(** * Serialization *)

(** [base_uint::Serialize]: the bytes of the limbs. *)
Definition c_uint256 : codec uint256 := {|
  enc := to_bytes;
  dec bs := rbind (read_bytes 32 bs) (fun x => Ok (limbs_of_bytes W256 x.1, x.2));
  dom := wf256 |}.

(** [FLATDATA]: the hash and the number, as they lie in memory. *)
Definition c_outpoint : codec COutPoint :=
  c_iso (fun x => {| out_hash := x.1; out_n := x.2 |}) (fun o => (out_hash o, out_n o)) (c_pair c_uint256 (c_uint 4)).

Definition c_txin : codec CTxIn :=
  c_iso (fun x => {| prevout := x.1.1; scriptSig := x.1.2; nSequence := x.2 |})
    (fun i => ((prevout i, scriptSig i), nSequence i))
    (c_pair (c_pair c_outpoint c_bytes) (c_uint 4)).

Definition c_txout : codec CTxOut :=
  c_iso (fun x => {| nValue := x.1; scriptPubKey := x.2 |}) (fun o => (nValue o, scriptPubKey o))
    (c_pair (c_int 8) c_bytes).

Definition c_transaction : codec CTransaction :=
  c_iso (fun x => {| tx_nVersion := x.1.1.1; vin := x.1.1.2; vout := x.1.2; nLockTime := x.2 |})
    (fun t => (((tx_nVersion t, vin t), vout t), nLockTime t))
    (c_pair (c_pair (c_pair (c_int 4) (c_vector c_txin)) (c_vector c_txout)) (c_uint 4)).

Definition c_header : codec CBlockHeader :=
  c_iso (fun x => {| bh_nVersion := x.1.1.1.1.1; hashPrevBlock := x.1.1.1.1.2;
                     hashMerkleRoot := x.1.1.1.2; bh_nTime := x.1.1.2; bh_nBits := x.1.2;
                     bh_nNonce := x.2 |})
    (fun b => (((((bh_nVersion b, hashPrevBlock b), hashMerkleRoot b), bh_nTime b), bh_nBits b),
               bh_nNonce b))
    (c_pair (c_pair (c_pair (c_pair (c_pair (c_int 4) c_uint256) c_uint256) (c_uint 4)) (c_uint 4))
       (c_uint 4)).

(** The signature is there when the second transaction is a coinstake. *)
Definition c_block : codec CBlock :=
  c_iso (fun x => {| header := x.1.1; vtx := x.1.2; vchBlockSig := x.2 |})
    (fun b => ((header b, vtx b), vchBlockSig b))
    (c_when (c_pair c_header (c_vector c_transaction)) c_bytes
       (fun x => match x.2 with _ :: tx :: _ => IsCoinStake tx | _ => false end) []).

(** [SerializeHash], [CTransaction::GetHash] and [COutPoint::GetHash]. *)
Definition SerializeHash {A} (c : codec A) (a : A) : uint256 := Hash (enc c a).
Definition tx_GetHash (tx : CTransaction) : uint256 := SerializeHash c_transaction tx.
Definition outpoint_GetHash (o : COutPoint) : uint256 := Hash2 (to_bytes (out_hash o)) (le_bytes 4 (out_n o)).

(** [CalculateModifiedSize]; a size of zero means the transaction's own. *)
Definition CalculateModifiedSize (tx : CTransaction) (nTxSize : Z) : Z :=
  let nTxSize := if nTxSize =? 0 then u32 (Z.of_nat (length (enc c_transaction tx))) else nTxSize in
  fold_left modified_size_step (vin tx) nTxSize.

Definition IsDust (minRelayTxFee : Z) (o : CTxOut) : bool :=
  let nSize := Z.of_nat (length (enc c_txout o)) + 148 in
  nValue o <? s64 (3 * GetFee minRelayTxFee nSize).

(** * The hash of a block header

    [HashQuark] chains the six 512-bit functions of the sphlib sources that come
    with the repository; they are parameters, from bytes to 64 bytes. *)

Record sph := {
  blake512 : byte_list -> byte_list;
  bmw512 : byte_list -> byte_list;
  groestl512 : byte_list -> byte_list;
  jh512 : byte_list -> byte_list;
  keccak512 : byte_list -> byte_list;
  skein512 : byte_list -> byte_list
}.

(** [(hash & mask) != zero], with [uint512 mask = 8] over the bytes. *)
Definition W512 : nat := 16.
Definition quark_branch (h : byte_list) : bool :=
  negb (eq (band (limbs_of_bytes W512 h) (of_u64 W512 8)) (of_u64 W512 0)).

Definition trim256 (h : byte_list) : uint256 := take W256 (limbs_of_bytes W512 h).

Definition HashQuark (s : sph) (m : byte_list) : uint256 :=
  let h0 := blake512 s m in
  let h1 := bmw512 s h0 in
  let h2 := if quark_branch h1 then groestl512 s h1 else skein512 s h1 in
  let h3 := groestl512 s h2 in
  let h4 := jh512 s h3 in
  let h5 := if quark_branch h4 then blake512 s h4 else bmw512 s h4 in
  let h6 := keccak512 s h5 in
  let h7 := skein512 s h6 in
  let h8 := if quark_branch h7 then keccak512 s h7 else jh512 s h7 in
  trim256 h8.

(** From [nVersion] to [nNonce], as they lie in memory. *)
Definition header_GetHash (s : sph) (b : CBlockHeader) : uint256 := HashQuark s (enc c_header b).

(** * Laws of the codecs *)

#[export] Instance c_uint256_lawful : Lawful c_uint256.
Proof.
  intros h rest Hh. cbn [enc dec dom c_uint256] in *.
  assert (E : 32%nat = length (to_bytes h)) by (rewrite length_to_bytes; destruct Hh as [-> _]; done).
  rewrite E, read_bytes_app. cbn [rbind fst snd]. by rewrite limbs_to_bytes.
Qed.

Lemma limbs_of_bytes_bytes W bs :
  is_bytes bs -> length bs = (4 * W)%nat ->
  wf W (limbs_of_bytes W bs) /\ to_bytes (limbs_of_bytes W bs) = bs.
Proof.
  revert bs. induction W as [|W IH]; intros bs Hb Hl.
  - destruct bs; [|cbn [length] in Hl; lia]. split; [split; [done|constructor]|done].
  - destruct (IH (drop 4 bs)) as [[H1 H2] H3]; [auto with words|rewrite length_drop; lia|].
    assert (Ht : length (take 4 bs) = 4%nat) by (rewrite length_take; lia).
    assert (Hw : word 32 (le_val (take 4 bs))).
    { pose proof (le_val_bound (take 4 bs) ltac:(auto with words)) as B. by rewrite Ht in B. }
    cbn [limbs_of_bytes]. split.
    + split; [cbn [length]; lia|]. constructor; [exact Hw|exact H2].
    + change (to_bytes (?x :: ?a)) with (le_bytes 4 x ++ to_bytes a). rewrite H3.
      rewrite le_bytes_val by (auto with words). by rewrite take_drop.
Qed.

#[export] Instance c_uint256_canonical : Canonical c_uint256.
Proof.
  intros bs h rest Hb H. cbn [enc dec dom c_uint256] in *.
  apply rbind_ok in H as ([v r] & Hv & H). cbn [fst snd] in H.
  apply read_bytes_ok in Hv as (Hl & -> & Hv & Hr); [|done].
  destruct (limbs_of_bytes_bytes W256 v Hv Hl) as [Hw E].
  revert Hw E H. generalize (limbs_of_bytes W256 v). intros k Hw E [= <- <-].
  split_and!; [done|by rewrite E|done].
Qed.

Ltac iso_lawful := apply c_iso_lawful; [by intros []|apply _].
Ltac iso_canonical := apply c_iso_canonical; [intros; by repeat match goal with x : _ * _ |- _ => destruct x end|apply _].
——
_HOW TO COMPLETE THIS TASK_: What is needed is an exact copy of the lines above, from the one containing "(c_when (c_pair c_header" through the one containing "Definition outpoint_GetHash (o", with nothing added.

_SOLVED PROBLEM_:
    (c_when (c_pair c_header (c_vector c_transaction)) c_bytes
       (fun x => match x.2 with _ :: tx :: _ => IsCoinStake tx | _ => false end) []).

(** [SerializeHash], [CTransaction::GetHash] and [COutPoint::GetHash]. *)
Definition SerializeHash {A} (c : codec A) (a : A) : uint256 := Hash (enc c a).
Definition tx_GetHash (tx : CTransaction) : uint256 := SerializeHash c_transaction tx.
Definition outpoint_GetHash (o : COutPoint) : uint256 := Hash2 (to_bytes (out_hash o)) (le_bytes 4 (out_n o)).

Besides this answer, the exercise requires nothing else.